Don't think so - sounds like you've found the correct nuts. You don't want to drill the studs out, they're pressed into the bracket that supports your steering column. Try a different wrench.. perhaps one of those curved box ends, or maybe a ratcheting box end.



> Also, I have a cool video on my iPhone of it starting, but I'm not sure how to upload it to this site. Do people just add it to You Tube and list the link?


Yep on the you tube...

Bear


----------



## MO Goat (Apr 7, 2011)

Does this work?

Trailhead928's Channel - YouTube


----------



## BearGFR (Aug 25, 2008)

Yep!!! Feels good, don't it?

Bear


----------



## MO Goat (Apr 7, 2011)

Bear, I can't tell you how great it felt! I was on a high for hours! I tried so many times to get it started and the battery finally died. I recharged it and told myself I was going to crank it until something happened so I primed it as usual and after about 5 seconds it roared to life! I think I may have been flooding it by priming it in previous attempts, but I've started it 3 more times since and no worries! The funniest thing was seeing all the crud that shot out the back of the tailpipes and all over my garage walls!
Now if I can get the brake booster removed, I'll be all set. That thing is driving me nuts! I just can't seem to get the leverage. How did they install them at the factory? Put it on before the fenders?


----------



## Too Many Projects (Nov 15, 2008)

MO Goat said:


> Now if I can get the brake booster removed, I'll be all set. That thing is driving me nuts! I just can't seem to get the leverage. How did they install them at the factory? Put it on before the fenders?

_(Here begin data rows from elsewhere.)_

(** A range of blocks is answered whole, each block under its number, or the first
    number that is missing is named. *)
Lemma block_range_served st a b :
  match service_get_block_range st a b with
  | Ok blocks => Forall2 (fun id block => service_get_block st id = Some block) (id_range a b) blocks
  | Err e => exists id, e = RpcError NOT_FOUND_ERROR_CODE id /\ a <= id <= b /\ service_get_block st id = None
  end.
Proof.
  unfold service_get_block_range, service_get_block.
  assert (Hin : forall id, id ∈ id_range a b -> a <= id <= b) by (intros id; apply elem_of_id_range).
  induction (id_range a b) as [|i ids IH]; cbn; [constructor|].
  destruct (get_block (dbio st) i) as [blk|] eqn:E; cbn; [|exists i; split_and!; try done; apply Hin; left].
  destruct (rmap _ ids) as [bs|e]; cbn; [constructor; [done|]|]; apply IH; intros id Hid; apply Hin; by right.
Qed.

(** The proofs and the root are of one state of the tree, so every proof given
    leads from its commitment to that root. *)
Lemma proofs_and_root_served c values commitments :
  cs_rep (commitment_set (head_state c)) values ->
  exists proofs, service_get_proofs_and_root c commitments = Ok (proofs, values_root values) /\
    Forall2 (fun v p => match p with
                        | Some proof => v ∈ values /\ compute_digest_for_path v proof = values_root values
                        | None => v ∉ values
                        end) commitments proofs.
Proof.
  intros R. unfold service_get_proofs_and_root, with_state, commitment_set_digest.
  rewrite (cs_digest_rep _ _ R). induction commitments as [|v vs IH]; cbn; [exists []; by split|].
  destruct IH as (ps & E & F). unfold get_proof_for_commitment at 1. pose proof (cs_proof_rep _ _ v R) as Hp.
  destruct (rmap _ vs) as [ps'|]; [|done]. cbn in E. injection E as <-.
  destruct (decide (v ∈ values)) as [Hv|Hv]; [destruct Hp as (p & -> & Hd)|rewrite Hp]; cbn;
    eexists; (split; [done|]); by constructor.
Qed.
End reads.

Yes, it was installed before the front clip. If all you have is a basic set of combination wrenches, get the box end on the nut and use another box end wrench hooked on the open end to increase the leverage. BE CAREFUL !!! the second wrench will want to spin to the side and cause damage to your hands. A better leverage is a piece of pipe that just fits over the open end of the wrench. You can get that at a hardware store but take the wrench with to be certain it fits inside to avoid multiple trips for the pipe.... not that I would have any personal experience with that...:lol: That's a confined space so the pipe will only be 6-10 inches long. Use a tape measure to see how much pipe you can get in there. 

If you have a lot of under hood work to do, sometimes it's easier to get a friend or 2 and just remove the hood for better access. It can sit on the roof on old towels, cardboard or a moving blanket to prevent further scratches. I shoot a little spray paint around the hinge-to-hood surface before removal to locate it for re-install. Leave all the dirt and grease, etc on the parts before painting and the paint will usually wipe off when done...


----------



## MO Goat (Apr 7, 2011)

That's really good advice and thanks! I'll try it!


----------